Mais uma excelente articulista para o nosso time. Este artigo inicia a série de contribuições de Renata Barreto, economista e jornalista do site InfoMoney. E nada melhor do que começar com um tema básico e clássico, fácil de compreender para alguns, nossos leitores inclusive, mas infelizmente ainda de difícil compreensão para uma boa parte da sociedade que durante décadas foi tratada e adestrada como mera massa de manobra.
Boa leitura,
V.D.
Socialismo e liberdade não cabem na mesma frase
Por Renata Barreto
É comum ouvirmos por aí as palavras socialismo e liberdade na mesma frase, até em slogan de certo partido de esquerda brasileiro, tal como fossem complementares e desejáveis por aqueles que gostariam de implementar um sistema socialista. Acontece, caros leitores, que é impossível associar as duas coisas.
Uma coisa que poderão notar em meus textos é serem pautados por uma chamada à realidade, de forma que possamos parar de nos enganar com armadilhas tão óbvias. Tal como muitos faziam quando a crise que vivemos hoje batia à porta ou tantos outros que acham que é possível viver de otimismo sem entender o que de fato é necessário. Muitos são os que tentam adequar a realidade ao modelo que enxergam como ideal, quando na verdade o oposto devia ser feito. Sabe aquela história da fábula da cama de Procusto, onde ele cortava as pernas de quem não cabia na cama de ferro de sua hospedaria? Basicamente é a mesma coisa que fazem na tentativa de encaixar o modelo do socialismo com liberdade. Como é impossível de um caber no outro, cortam suas pernas. Vamos por partes.
A primeira coisa que devemos entender aqui é o que de fato é o socialismo. Esse modelo prega que os meios de produção e propriedades sejam coletivizados, ou seja, na verdade ninguém seria dono de absolutamente nada, exceto o Estado, de forma que este pudesse definir para onde iria o investimento, como as coisas devem ser feitas e controlar todo o sistema. Os que defendem esse modelo alegam que assim haveria menos desigualdade e menos pobreza. Aí que está! Desigualdade não é um problema, desde que não haja pobreza. Além disso, colocar todo mundo sob o mesmo escopo elimina a essência individual de cada pessoa, retira dela seus dons naturais e a transfere para um mundo em que apenas o coletivo importa. E qual o problema disso? Chegaremos lá.

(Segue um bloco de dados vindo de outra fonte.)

(** * Shopping assistant backend: a shallow embedding and its verified properties

    The development follows the Python backend under [backend/app]:
    - [services/llm_service.py]   : circuit breaker, retry decorator, provider
                                    fallback loop, intent / filter extraction;
    - [services/search_service.py]: catalogue query, ordering, keyword scoring;
    - [services/safety_service.py]: pattern based safety gate;
    - [main.py]                   : the [chat] and [compare_products] endpoints.

    Conventions of the embedding.
    - Python [int] is [Z]; Python [float] values that are only stored, compared
      or incremented by dyadic constants (clock readings, prices, scores) are
      rationals [Q], compared with [Qle_bool];
    - Python [str] is [string]; the text primitives ([lower], [strip], the
      whitespace class) are the ASCII fragment of the Python ones;
    - a Python [dict] is a stdpp [gmap], a key set a [gset];
    - code that raises runs in a state-and-exception monad [M] over the
      [World] of the process: the provider table, the circuit breakers, the
      trace of calls issued to providers, the sleeps of the retry decorator and
      the number of clock readings taken so far. *)

From Stdlib Require Import ZArith QArith Lqa Lia Bool List String Ascii.
From Stdlib Require Import Sorting.Sorted Sorting.Permutation.
From stdpp Require Import base decidable countable gmap list.
Import ListNotations.

#[local] Open Scope Z_scope.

Um conceito muito importante de microeconomia que serve para tudo é o de utilidade marginal. Basicamente, este conceito diz que cada coisa, cada produto, cada serviço, tem uma utilidade diferente para cada pessoa diferente, fazendo com que essas pessoas atribuam um “preço” diferente para elas. Podemos colocar o trabalho sob esta análise também, já que sempre vai existir uma pessoa mais preguiçosa, para a qual o trabalho tem menos importância do que passar o dia inteiro dormindo e, sempre vai ter a pessoa que, ao contrário do primeiro, gosta de produzir e se sentir útil, tendo como motivação a recompensa, que geralmente é o dinheiro (o preço do trabalho) e também o de construir alguma coisa. A utilidade marginal do trabalho é totalmente diferente para o sujeito A e o sujeito B e, portanto, colocar ambos sob o mesmo regime e querer que tenham as mesmas recompensas, fatalmente dará errado. O socialismo anula o ser humano em suas potências e, ao ignorar nossa natureza, cria uma sociedade artificial e doente.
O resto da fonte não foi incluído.